Life is made of paradox and mystery. I want to accept it -- no, more than accept -- embrace it, run toward it, or at least not run from it and let it embrace me, as Pauline finally allows her most terrible fear to overtake her, only to find it is precisely what makes her most fully herself, most wonderfully able to serve others, most joyfully confident in a Power greater than any she could conjure or imagine, and which she now understands is indeed "terribly good."

22 April 2008

Under the Mercy

So I got two novels by Charles Williams last week -- War In Heaven and Descent into Hell -- and inhaled them both over the weekend. (Really, they are pretty short, I swear.) I've been finding in the past couple of years that I much prefer to just take in a novel wholesale and then, if it has spoken to me, go back and re-read it, perhaps many times, at a slower pace to figure out why I fell in love with it. I shall revisit both these novels, and the other two Williams novels I have , over the summer, not to mention adding to my collection till I have them all . . .

War in Heaven is a grail story, superbly done in Williams' inimitable style, bringing together the most unlikely group to save the holy object. Williams suggests through the story also the most unlikely -- from our human perspective -- possibilities for individual salvation, reminding me of Graham Greene and Evelyn Waugh, who also make much of our human frailties and God's mercy.

But Descent into Hell is the one that had me barely breathing Sunday evening. Williams takes the understanding that self-absorption is hell and shows the temptations to it, the ways out of it, and the consequences of choosing both rightly and wrongly. It is horrifying in its picture of Lawrence Wentworth's fall, and there is nothing simplistic about Pauline Anstruther's salvation from the same fate. It is a true book . . .

Rambling notes:
There are doppelgangers, suicide, ghosts walking, visions of heaven and of hell, the temptress Lilith (whose story I really must become more familiar with; so many of my favorite writers make use of it), the doctrine of substitution applied in our lives in a more compelling way than I've ever seen it, and again the constant suggestion that the slightest choice that is not evil could serve to put us on the way of salvation . . .

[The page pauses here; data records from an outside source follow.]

Lemma served_tally u now r (s : St) l P i :
  drivers_ok (mDriversMap s) → ¬ may_refuse (H:=H) → waits_well i r →
  pending i (waiting_requests (waiting s)) = 0 → served now r s l P →
  count (counts u) l + pending_for u (waiting_requests (waiting s))
  = count (fails u) l + count (finishes u) l + pending_for u P.
Proof.
  intros Hd Hno Hr Hp Hs. assert (Hri : req_id r = i) by apply Hr.
  enough (∃ n k, settles (tally u l) n k ∧
            n + pending_for u (waiting_requests (waiting s)) = k + pending_for u P) as G.
  { destruct G as (n & k & [<- <-] & G). cbn in G. lia. }
  unfold settles.
  inversion Hs as [what Hn|d r' Hl Hdt Hsame|d r' code what Hl Hdt Hsame|d Hl Hdt
                  |d hr h code what Hl Hdt Hm]; subst.
  - rewrite tally_sends. by exists 0, 0.
  - change (count_metric d :: ?l) with ([count_metric d] ++ l).
    rewrite tally_app, tally_count, tally_done. cbn. eexists _, _. split; [done|]. lia.
  - change (count_metric d :: failed_metric d :: ?l) with ([count_metric d] ++ [failed_metric d] ++ l).
    rewrite !tally_app, tally_count, tally_failed, tally_sends. cbn.
    eexists _, _. split; [done|]. lia.
  - rewrite tally_count. cbn. eexists _, _. split; [done|].
    destruct (pending_emplace_fresh (req_id r) r _ Hp) as [_ Hnone].
    rewrite pending_for_emplace by done. rewrite (Hd _ _ Hl). lia.
  - exfalso. apply Hno. by exists hr, (http_client (waiting s)), h, what.
Qed.

Lemma finished_tally u now r (s : St) l :
  drivers_ok (mDriversMap s) →
  (∃ d, mDriversMap s !! db_id r = Some d ∧ getDriverType d = req_type r) →
  finished now r s l →
  count (counts u) l = 0 ∧
  count (fails u) l + count (finishes u) l = if (db_id r =? u)%Z then 1 else 0.
Proof.
  intros Hok (d0 & Hd0 & Ht0) Hf.
  enough (settles (tally u l) 0 (if (db_id r =? u)%Z then 1 else 0)) as [G1 G2] by done.
  unfold settles.
  inversion Hf as [what Hn|d r' Hl Hdt Hsame|d r' code what Hl Hdt Hsame]; subst.
  - destruct Hn as [[_ Hn]|(_ & d & Hd & Hne)]; congruence.
  - rewrite tally_done, (Hok _ _ Hl). done.
  - change (failed_metric d :: ?l) with ([failed_metric d] ++ l).
    rewrite tally_app, tally_failed, tally_sends, (Hok _ _ Hl). cbn. lia.
Qed.

(** A request waits only for a driver that is there. *)
Lemma served_drivers_serve now r (s : St) l P :
  served now r s l P → drivers_serve s →
  map_Forall (fun _ r => ∃ d, mDriversMap s !! db_id r = Some d ∧ getDriverType d = req_type r) P.
Proof. intros Hs Hok. inversion Hs; subst; try done; apply map_Forall_emplace; eauto. Qed.

Lemma stepped_balanced u (s s' : St) (e : @event H Row) l P :
  ¬ may_refuse (H:=H) → drivers_ok (mDriversMap s) → drivers_serve s → waiting_ok s →
  stepped s e l P → is_reconfigured e = false →
  (∀ i, requests_to i e = true → pending i (waiting_requests (waiting s)) = 0) →
  trace s' = trace s ++ l → waiting_requests (waiting s') = P →
  mDriversMap s' = mDriversMap s →
  balanced u s → balanced u s' ∧ drivers_serve s'.
Proof.
  intros Hno Hd Hserve Hok Hs He Hfresh Ht HP Hm Hb.
  unfold balanced, drivers_serve in *. rewrite Ht, HP, Hm, !count_app.
  destruct Hs as [|start now d j l Hj Ha Han Hsends|start now d j r l P Hj Ha Hr Hc Hs
                 | |now resp r s1 l Er Hm1 Hf| |]; cbn [count length List.filter].
  - split; [unfold count in *; cbn; lia|done].
  - assert (∀ p : effect → bool, (∀ d, p (Send d) = false) → count p l = 0) as Hz.
    { intros p Hp. apply count_none. eapply Forall_impl; [exact Hsends|]. intros ? [x ->]. done. }
    rewrite !Hz by done. split; [lia|done].
  - assert (Hp : pending j (waiting_requests (waiting s)) = 0).
    { apply Hfresh. rewrite (requests_to_received j j) by done. apply Z.eqb_refl. }
    rewrite !count_app, !count_sends by done.
    pose proof (served_tally u now r (add_trace _ s) l P j Hd Hno Hr Hp Hs) as Htal.
    cbn [waiting add_trace] in Htal. split; [lia|].
    exact (served_drivers_serve now r (add_trace _ s) l P Hs Hserve).
  - split; [unfold count in *; cbn; lia|done].
  - destruct (finished_tally u now r s1 l) as [H1 H2]; [by rewrite Hm1| |done|].
    { rewrite Hm1. apply (Hserve _ _ Er). }
    rewrite (pending_for_delete u _ r) in Hb by done. split; [lia|]. by apply map_Forall_delete.
  - done.
  - split; [unfold count in *; cbn; lia|done].
Qed.

Lemma run_balanced u (s0 s : St) (es : list (@event H Row)) :
  ¬ may_refuse (H:=H) → drivers_ok (mDriversMap s0) →
  waiting_requests (waiting s0) = ∅ → inits (trace s0) → run s0 es s →
  Forall (fun e => is_reconfigured e = false) es → (∀ i, requests i es ≤ 1) →
  balanced u s ∧ drivers_serve s ∧ mDriversMap s = mDriversMap s0.
Proof.
  intros Hno Hd H0 Ht0. induction 1 as [|es e s s' Hr IH Hst]; intros Hre Hle.
  - unfold balanced, drivers_serve. rewrite !inits_count, H0 by done. split; [done|].
    split; [apply map_Forall_empty|done].
  - apply Forall_app in Hre as [Hre He]. apply Forall_inv in He.
    assert (Hle' : ∀ i, requests i es ≤ 1).
    { intros i. specialize (Hle i). rewrite requests_snoc in Hle. lia. }
    destruct (IH Hre Hle') as (Hb & Hserve & Hm).
    assert (Hok : waiting_ok s).
    { apply (run_waiting_ok s0 s es); [|done]. unfold waiting_ok. rewrite H0. apply map_Forall_empty. }
    destruct (step_stepped s s' e Hst) as (l & P & Ht & HP & Hm' & Hs). specialize (Hm' He).
    enough (balanced u s' ∧ drivers_serve s') as [? ?] by (split; [done|split; [done|congruence]]).
    apply (stepped_balanced u s s' e l P); try done; [by rewrite Hm|].
    intros i Hi. specialize (Hle i). rewrite requests_snoc, Hi in Hle.
    pose proof (run_pending_le i s0 s es H0 Hr). lia.
Qed.

(** The metrics of every driver balance: in a run that starts when drivers
    are configured and is not reconfigured, in which the HTTP client takes
    every request and no number is received twice, the requests counted for a
    driver are the failed ones, the finished ones and the waiting ones. *)
Lemma metrics_balance (s0 s : St) (es : list (@event H Row)) u :
  ¬ may_refuse (H:=H) → drivers_ok (mDriversMap s0) →
  waiting_requests (waiting s0) = ∅ → inits (trace s0) → run s0 es s →
  Forall (fun e => is_reconfigured e = false) es → (∀ i, requests i es ≤ 1) →
  count (counts u) (trace s)
  = count (fails u) (trace s) + count (finishes u) (trace s)
    + pending_for u (waiting_requests (waiting s)).
Proof. intros Hno Hd H0 Ht Hr He Hi. by apply (run_balanced u s0 s es). Qed.

(** Every increment is that of a driver in use, under its name. *)
Definition named (m : gmap Z D) (e : effect) : Prop :=
  match e with
  | Metric (requests_count_increment t i) | Metric (requests_failed_increment t i)
  | Metric (requests_finished_increment t i _) => ∃ d, m !! i = Some d ∧ t = getName d
  | _ => True
  end.

Lemma named_sends m l : Forall (named m) (Send <$> l).
Proof. apply Forall_fmap, Forall_forall. by intros x _. Qed.

Lemma named_done m now (d : D) r : m !! getUniqueId d = Some d → Forall (named m) (done_effects now d r).
Proof.
  intros Hm. unfold done_effects. constructor; [by exists d|]. apply Forall_app. split; [|apply named_sends].
  destruct (_ =? _)%Z; by repeat constructor.
Qed.

Lemma named_driver m (d : D) u : drivers_ok m → m !! u = Some d →
  named m (count_metric d) ∧ named m (failed_metric d) ∧ ∀ now r, Forall (named m) (done_effects now d r).
Proof.
  intros Hok Hd. assert (Hu : m !! getUniqueId d = Some d) by (by rewrite (Hok u d Hd)).
  split; [by exists d|]. split; [by exists d|]. intros now r. by apply named_done.
Qed.

Lemma served_named now r (s : St) l P :
  drivers_ok (mDriversMap s) → served now r s l P → Forall (named (mDriversMap s)) l.
Proof.
  intros Hok Hs.
  inversion Hs as [what Hn|d r' Hl _ _|d r' code what Hl _ _|d Hl _|d hr h code what Hl _ _]; subst; [apply named_sends|..];
    destruct (named_driver _ d _ Hok Hl) as (Hc & Hf & Hd); (constructor; [exact Hc|]).
  - apply Hd.
  - constructor; [exact Hf|apply named_sends].
  - constructor.
  - constructor; [exact Hf|apply named_sends].
Qed.

Lemma finished_named now r (s : St) l :
  drivers_ok (mDriversMap s) → finished now r s l → Forall (named (mDriversMap s)) l.
Proof.
  intros Hok Hf. inversion Hf as [what Hn|d r' Hl _ _|d r' code what Hl _ _]; subst; [apply named_sends|..];
    destruct (named_driver _ d _ Hok Hl) as (Hc & Hx & Hd).
  - apply Hd.
  - constructor; [exact Hx|apply named_sends].
Qed.

Lemma stepped_named (s : St) (e : @event H Row) l P :
  drivers_ok (mDriversMap s) → stepped s e l P → Forall (named (mDriversMap s)) l.
Proof.
  intros Hok Hs. destruct Hs as [|start now d j l Hj Ha Han Hsends|start now d j r l P Hj Ha Hr Hc Hs
                 | |now resp r s1 l Er Hm1 Hf|db l Hl|]; try constructor.
  - eapply Forall_impl; [exact Hsends|]. by intros ? [x ->].
  - apply Forall_app. split; [apply named_sends|]. exact (served_named now r (add_trace _ s) l P Hok Hs).
  - rewrite <- Hm1 in Hok |- *. by apply (finished_named now r).
  - eapply Forall_impl; [exact Hl|]. by intros ? (t & i & ->).
Qed.

Lemma run_named (s0 s : St) (es : list (@event H Row)) :
  drivers_ok (mDriversMap s0) → run s0 es s → Forall (fun e => is_reconfigured e = false) es →
  ∃ l, trace s = trace s0 ++ l ∧ Forall (named (mDriversMap s0)) l ∧ mDriversMap s = mDriversMap s0.
Proof.
  intros Hok. induction 1 as [|es e s s' Hr IH Hst]; intros Hre; [exists []; by rewrite app_nil_r|].
  apply Forall_app in Hre as [Hre He]. apply Forall_inv in He. destruct (IH Hre) as (l & Ht & Hl & Hm).
  destruct (step_stepped s s' e Hst) as (l' & P & Ht' & _ & Hm' & Hs). specialize (Hm' He).
  exists (l ++ l'). rewrite Ht', Ht, <- app_assoc. split; [done|]. split; [|congruence]. apply Forall_app. split; [done|].
  rewrite <- Hm. apply (stepped_named s e l' P); [by rewrite Hm|done].
Qed.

Early on, one of the characters says to poet Peter Stanhope, whose latest play they are going to produce, that "nature is so terribly good."

He agrees, but taking her literally: "it comes from doing so much writing, but when I say 'terribly' I think I mean 'full of terror'. A dreadful goodness."

She replies resentfully, "If things are good they're not terrifying, are they?"

Pauline, who confronts daily her own personal terror, interjects at this point the question, "And if things are terrifying, can they be good?'

Stanhope: "Yes, surely. Are our tremors to measure the Omnipotence?"

At the end, "Under the Mercy," Stanhope tells Pauline. "Go in peace, under the Mercy."